"It's a long, long way to the top. And even further when you drop. It's easy to live way beyond your means."
This is one of the favorite trips for reporters who cover the Southeastern Conference.
You've got Broadway (the good one), which is lined with honky-tonks, good pickin', lots of grinnin' and dandy cookin'.
But because of a place originally opened for hosting operas (not the Grand Ole one), most SEC coaches and players hate coming here, where Arkansas faces Vanderbilt in a must-haver tonight.
Memorial Gym opened in 1952, and the Commodores have closed the deal on over 78 percent of their opponents here.
Since Arkansas' 72-63 loss at Alabama on Wednesday night, Hogs juniors Jonathon Modica, Eric Ferguson and Rashard Sullivan, along with injured senior Mike Jones, have been trying to explain to their young teammates what the heck this so-called "Memorial Magic" is all about.
It takes a while.
With crowds almost always near or at the 14,168 capacity, and smart students as dedicated - and as apt at creative heckling - as those kids over at Duke, Vanderbilt has ranked among the NCAA's top-30 attendance leaders 23 times since 1977.
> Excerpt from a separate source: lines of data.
Lemma lineage_totals idx p b :
  idx_ok idx -> (forall h b, idx !! h = Some b -> data_ok idx b) -> idx !! p = Some b ->
  Z.of_nat (length (lineage idx p b)) = nHeight b + 1 /\
  val (nChainWork b) = wrap 256 (total_work (lineage idx p b)) /\
  nAuxPow b = auxpow_count (lineage idx p b) /\ nTimeMax b = time_max (lineage idx p b).
Proof.
  intros Hok Hdata; revert p b; apply (lineage_ind idx _ Hok).
  - intros p b Hp Ep; destruct (Hdata p b Hp) as (_ & _ & Ha & (w & Hw & Hcw) & Ht & _ & (Hn & _) & _).
    destruct (Hok p b Hp) as (_ & Hl & _); rewrite Ep in Hl.
    rewrite (lineage_step idx p b Hok Hp), Ep; unfold prev_of in *; rewrite Ep in *.
    cbn [total_work auxpow_count time_max foldr length from_option] in *; unfold bi_nTime in *.
    rewrite (proof_value_of b w Hw), Z.add_0_r; repeat split; auto; lia.
  - intros p b q bq Hp Ep Hq (IH1 & IH2 & IH3 & IH4).
    destruct (Hdata p b Hp) as (_ & _ & Ha & (w & Hw & Hcw) & Ht & _ & (Hn & _) & _).
    destruct (entry_pprev idx p b q Hok Hp Ep) as (bq' & Hq' & Hh); simplify_eq.
    rewrite (lineage_step idx p b Hok Hp), Ep, Hq; unfold prev_of in *; rewrite Ep, Hq in *.
    cbn [from_option length] in *.
    change (total_work (b :: lineage idx q bq)) with (proof_value b + total_work (lineage idx q bq)).
    change (auxpow_count (b :: lineage idx q bq))
      with ((if bi_SignalsAuxpow b then 1 else 0) + auxpow_count (lineage idx q bq)).
    change (time_max (b :: lineage idx q bq)) with (Z.max (time_max (lineage idx q bq)) (bi_nTime b)).
    rewrite (proof_value_of b w Hw), Hcw, IH2; repeat split; try lia.
    unfold wrap; rewrite Zplus_mod_idemp_l; f_equal; lia.
Qed.

(** ** Properties *)

(** C12: In every index built by [AddToBlockIndex] from the empty index, adding an acceptable
    header (its hash differs from the parent it names and its height fits an [int]) never fails an
    assertion nor follows a dangling pointer; it keeps every existing entry unchanged, stores the
    header under its hash, keeps every link and counter consistent, and the best header it returns
    has the most work.  Exactly the entries added are marked for the next write to disk. *)
Theorem AddToBlockIndex_preserves_index GetHash bm best block :
  index_reachable GetHash bm best -> block_acceptable GetHash (m_block_index bm) block ->
  exists bm' best',
    AddToBlockIndex GetHash bm block best = Some (bm', GetHash (pure block), best') /\
    index_inv bm' best' /\ m_block_index bm ⊆ m_block_index bm' /\
    m_dirty_blockindex bm' = m_dirty_blockindex bm ∪ (dom (m_block_index bm') ∖ dom (m_block_index bm)) /\
    exists b, m_block_index bm' !! GetHash (pure block) = Some b /\
      (m_block_index bm !! GetHash (pure block) = None -> bi_header b = block).
Proof. intros Hr Hacc; apply AddToBlockIndex_inv; [exact (index_reachable_inv _ _ _ Hr) | exact Hacc]. Qed.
But that's just the start of the problem(s) for programs like Arkansas, which has managed to win just two of six games (an overtime encounter when the Hogs went to the 1995 NCAA Tournament final and a 10-point win in 2003) here since joining the SEC.
"Can you hear me now?" is not a commercial gimmick here, but a genuine inquiry, especially of opposing coaches who never get used to the bizarre setup.
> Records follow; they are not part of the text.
(** ASERT moves the target in the right direction: between two blocks measured from the same
    anchor, the one further behind schedule never gets a smaller target. *)
Theorem CalculateASERT_monotone ref limit halfLife spacing t h spacing' t' h' :
  wf W256 ref -> wf W256 limit ->
  asert_domain (val ref) (val limit) spacing t h halfLife ->
  asert_domain (val ref) (val limit) spacing' t' h' halfLife ->
  t - spacing * h <= t' - spacing' * h' ->
  exists r r', CalculateASERT ref spacing t h limit halfLife = Some r /\
    CalculateASERT ref spacing' t' h' limit halfLife = Some r' /\ val r <= val r'.
Proof.
  intros Wr Wl D D' Hle; destruct (CalculateASERT_spec _ _ _ _ _ _ Wr Wl D) as (r & E & _ & V).
  destruct (CalculateASERT_spec _ _ _ _ _ _ Wr Wl D') as (r' & E' & _ & V'); exists r, r'.
  split; [exact E | split; [exact E'|]]; rewrite V, V'; unfold clamp.
  apply Z.max_le_compat_l, Z.min_le_compat_l, asert_raw_mono; [destruct D as ((? & _) & _); lia|].
  apply asert_exponent_mono; [apply D | exact Hle].
Qed.

Lemma CalculateASERT_monotone_witness :
  exists r r', CalculateASERT (arith_uint256 1000000) 60 100 1 (arith_uint256 (2 ^ 60)) 7200 = Some r /\
    CalculateASERT (arith_uint256 1000000) 60 100 0 (arith_uint256 (2 ^ 60)) 7200 = Some r' /\ val r <= val r'.
Proof.
  apply CalculateASERT_monotone; try (apply wf_arith; red; lia);
    rewrite ?val_arith by (red; lia); repeat split; vm_compute; congruence.
Defined.

(** ASERT has the stated fixed point and half-life: on schedule the target is the anchor's
    target, and a block one half-life later than another on the same side of the schedule has,
    unless it is clamped to the limit, a target whose half (never below 1) is the other's. *)
Theorem CalculateASERT_half_life ref limit halfLife spacing t h :
  wf W256 ref -> wf W256 limit ->
  asert_domain (val ref) (val limit) spacing t h halfLife ->
  asert_domain (val ref) (val limit) spacing (t + halfLife) h halfLife ->
  0 <= t - spacing * h \/ t - spacing * h + halfLife <= 0 ->
  exists r r', CalculateASERT ref spacing t h limit halfLife = Some r /\
    CalculateASERT ref spacing (t + halfLife) h limit halfLife = Some r' /\
    (val r' < val limit -> val r = Z.max 1 (val r' / 2)) /\
    (t = spacing * h -> val r = val ref).
Proof.
  intros Wr Wl D D' Hside; destruct (CalculateASERT_spec _ _ _ _ _ _ Wr Wl D) as (r & E & _ & V).
  destruct (CalculateASERT_spec _ _ _ _ _ _ Wr Wl D') as (r' & E' & _ & V'); exists r, r'.
  split; [exact E | split; [exact E'|]]; destruct D as (Href & _ & Hhl & _).
  replace (t + halfLife - spacing * h) with (t - spacing * h + halfLife) in V' by lia.
  rewrite asert_exponent_half in V' by (auto; lia); split.
  - rewrite V, V', (asert_raw_half (val ref) (asert_exponent _ _)); unfold clamp.
    set (x := asert_raw _ _); intros Hlt; pose proof (Z.div_mod x 2 ltac:(lia)); pose proof (Z.mod_pos_bound x 2 ltac:(lia)).
    destruct (Z.le_gt_cases x 1) as [Hx|Hx]; [|replace (Z.max 1 (Z.min (val limit) x)) with x by lia; lia].
    rewrite (Z.max_l 1 (Z.min (val limit) x)) by lia; change (1 / 2) with 0; lia.
  - intros ->; rewrite V, Z.sub_diag; change (asert_exponent 0 halfLife) with (Z.quot 0 halfLife).
    rewrite Z.quot_0_l, asert_raw_0 by lia; unfold clamp; lia.
Qed.

Lemma CalculateASERT_half_life_witness :
  exists r r', CalculateASERT (arith_uint256 1000000) 60 600 10 (arith_uint256 (2 ^ 60)) 7200 = Some r /\
    CalculateASERT (arith_uint256 1000000) 60 7800 10 (arith_uint256 (2 ^ 60)) 7200 = Some r' /\
    (val r' < val (arith_uint256 (2 ^ 60)) -> val r = Z.max 1 (val r' / 2)) /\
    (600 = 60 * 10 -> val r = val (arith_uint256 1000000)).
Proof.
  apply (CalculateASERT_half_life (arith_uint256 1000000) (arith_uint256 (2 ^ 60)) 7200 60 600 10);
    try (apply wf_arith; red; lia); rewrite ?val_arith by (red; lia);
    [repeat split; vm_compute; congruence | repeat split; vm_compute; congruence | left; lia].
Defined.

(** The overflow-avoiding split of [CalculateRetargetedTarget] computes the plain formula
    min(limit, floor(old * actual / target)) for every old target, without losing a bit. *)
Theorem CalculateRetargetedTarget_exact old actual timespan limit :
  wf W256 old -> wf W256 limit -> 0 <= actual < 2 ^ 63 -> 0 < timespan < 2 ^ 63 -> actual <= val limit ->
  exists r, CalculateRetargetedTarget old actual timespan limit = Some r /\ wf W256 r /\
    val r = Z.min (val limit) (val old * actual / timespan).
Proof. exact (CalculateRetargetedTarget_spec old actual timespan limit). Qed.

Lemma CalculateRetargetedTarget_exact_witness :
  exists r, CalculateRetargetedTarget (arith_uint256 (2 ^ 50 + 7)) 700 600 (arith_uint256 (2 ^ 60)) = Some r /\
    val r = (2 ^ 50 + 7) * 700 / 600.
Proof.
  destruct (CalculateRetargetedTarget_exact (arith_uint256 (2 ^ 50 + 7)) 700 600 (arith_uint256 (2 ^ 60)))
    as (r & E & _ & V); try (apply wf_arith; red; lia); try lia.
  - rewrite val_arith by (red; lia); lia.
  - exists r; split; [exact E | rewrite V; vm_compute; reflexivity].
Defined.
The benches are behind the baseline and baskets, which makes communication a nightmare, particularly when your team is at the far end.
"You coach from the baseline, and so you probably only coach half the game because the other half you can't hardly communicate with your team at all," said Arkansas coach Stan Heath, whose 2003 bunch won his only game here.
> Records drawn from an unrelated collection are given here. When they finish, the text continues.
Lemma DeriveTarget_some c limit t :
  in_u 32 c -> uint256_ok limit -> DeriveTarget c limit = Some t ->
  t = target (SetCompact c) /\ wf W256 t /\ val t = of_compact c /\ 0 < of_compact c <= u256 limit.
Proof.
  intros Hc Hl; rewrite DeriveTarget_spec by assumption; pose proof (u256_range limit Hl) as R.
  match goal with |- (if ?c then _ else _) = _ -> _ => destruct c eqn:E end; [|discriminate].
  intros Hs; apply (inj Some) in Hs; subst t; rewrite !andb_true_iff in E.
  destruct E as [[_ E1] E2]; apply Z.ltb_lt in E1; apply Z.leb_le in E2; unfold in_u in R.
  repeat split; auto; try apply SetCompact_wf; auto.
  rewrite SetCompact_val, wrap_small by (auto; unfold in_u; lia); reflexivity.
Qed.

(** ** Rounding through the compact encoding *)

Lemma compact_shift_eq z : 0 < z -> compact_shift z = Z.max 0 (8 * (bitlen z / 8 - 2)).
Proof.
  intros Hz; destruct (bitlen_spec z Hz) as [[H1 H2] H3]; unfold compact_shift, compact_mantissa, compact_size.
  set (b := bitlen z) in *; pose proof (Z.div_mod b 8 ltac:(lia)) as D; pose proof (Z.mod_pos_bound b 8 ltac:(lia)) as M.
  set (k := b / 8) in *; set (j := b mod 8) in *.
  assert (Hsz : (b + 7) / 8 = if j =? 0 then k else k + 1).
  { destruct (Z.eqb_spec j 0); symmetry; [apply (Z.div_unique _ _ _ 7) | apply (Z.div_unique _ _ _ (j - 1))]; lia. }
  rewrite Hsz; clear Hsz.
  assert (P : forall m n, 0 <= m -> m <= n -> 2 ^ m <= 2 ^ n) by (intros; apply Z.pow_le_mono_r; lia).
  destruct (Z.eqb_spec j 0) as [Ej|Ej].
  - replace (2 ^ 23 <=? _) with true; [f_equal; lia|]; symmetry; apply Z.leb_le; destruct (Z.leb_spec k 3).
    + apply Z.le_trans with (2 ^ (b - 1) * 2 ^ (8 * (3 - k))); [rewrite <- pow2_split by lia; apply P; lia|].
      apply Z.mul_le_mono_nonneg_r; [pose proof (pow2_pos (8 * (3 - k))); lia | lia].
    + apply Z.div_le_lower_bound; [apply pow2_pos; lia|]; rewrite <- pow2_split by lia.
      replace (8 * (k - 3) + 23) with (b - 1) by lia; lia.
  - replace (2 ^ 23 <=? _) with false; [f_equal; lia|]; symmetry; apply Z.leb_gt; destruct (Z.leb_spec (k + 1) 3).
    + apply Z.lt_le_trans with (2 ^ b * 2 ^ (8 * (3 - (k + 1)))).
      * apply Z.mul_lt_mono_pos_r; [apply pow2_pos; lia | lia].
      * rewrite <- pow2_split by lia; apply P; lia.
    + apply Z.div_lt_upper_bound; [apply pow2_pos; lia|]; rewrite <- pow2_split by lia.
      apply Z.lt_le_trans with (2 ^ b); [lia | apply P; lia].
Qed.

Lemma trunc_ge s m z : 0 <= s -> m * 2 ^ s <= z -> m * 2 ^ s <= trunc s z.
Proof.
  intros Hs Hm; unfold trunc; pose proof (pow2_pos s Hs); apply Z.mul_le_mono_nonneg_r; [lia|].
  apply Z.div_le_lower_bound; lia.
Qed.

(** What is left of a target after [GetCompact] and [SetCompact]. *)
Definition round_compact (z : Z) : Z := trunc (compact_shift z) z.

Lemma round_compact_le z : 0 <= z -> 0 <= round_compact z <= z.
Proof.
  intros Hz; assert (Hs : 0 <= compact_shift z) by (unfold compact_shift; lia).
  pose proof (trunc_le _ z Hs); pose proof (trunc_ge _ 0 z Hs ltac:(lia)); unfold round_compact; lia.
Qed.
The floor is raised, a maddening - and sometimes scary, especially for flying, pressing teams - innovation of the late, and apparently maniacal, master architect Edwin Keeble, who designed this joint for basketball and concerts.
"It's not your conventional basketball arena," Heath said. "I don't want to offend anybody from Vanderbilt. It's a tough environment to play in, and it's a great home-court advantage."
Wrote Brad Buchholz of Inside Sports:
"Renowned as the Fenway Park of college basketball, Memorial Gym stands out as one of the lovable, quirky home courts in the game. To visiting coaches it's as stately as an opera house and as irritating as a barking dog.
"The distractions, combined with the immense echo caused by the crowd noise bouncing off the concrete and cinder block interior, make Memorial Gymnasium an upset haven."
Speaking of upset, former Arkansas coach Nolan Richardson was angry and dismayed after his Hogs lost their first try here, 102-89, in 1993.
He was asked about Memorial Magic.
Noting the disparity in free throws, Richardson countered dryly, "There ain't nothin' magic about that."
After Richardson's 20-win 2000-2001 team was blown away, 81-64, here, furious forward Larry Satchell put a whoopin' on the visitors' locker room bathroom.
"Vanderbilt is as tough a place to play as there is in college basketball," Heath said.
Check out this from Joe Biddle of the Nashville Tennessean:
"Poll Southeastern Conference coaches on the mystique that permeates Memorial Gym and many will tell you it's not Memorial Magic at all.
"It's Memorial Voo-Doo. It's the Bermuda Triangle of SEC gyms.
"It's never easy to win there."
That includes this season. Vanderbilt is only 15-10, but the Commodores are 13-2 here, their only home losses coming against Florida and Kentucky.
They stomped No. 16 Alabama 70-56 here.
This city is noted for string music, which is strangely fitting for a much different reason. As Arkansas' Ferguson has noted, the rims are forgivably loose in Memorial Gym, making it a shooter's facility.
That's one reason the Commodores almost always are one of the country's best 3-point shooting teams.
At 52 percent, Shan Foster leads the SEC in 3-point shooting during conference games. Four Commodores shoot 40 percent or better from behind the arc, and two more are at 36 percent.
Vanderbilt has fired up 611 3-point attempts, more than any other SEC team (by a long shot), and leads the SEC with an average of 9.8 made treys per game.
The Commodores run a basic offense that thrives on backdoor cutters when opponents focus too hard on 3-pointers.
It's almost a damned if you do, damned if you don't scenario, and at 5-7 in SEC play, Arkansas really needs to win this game to keep from blowing any NCAA Tournament bubble chances.
The Hogs had a shoot-around in Memorial Gym on Friday and plan to get an early start on getting more acclimated today even though Heath is trying to downplay the weird configuration to his players.
If the Hogs overlook the strangeness of today's stage, they should be all right.
If not, lots of sour notes, and the Vanderbilt fans will be thrilled to hit them.
Rewind to Hank Williams Jr.:
"And that's the way it is on the Nashville scene."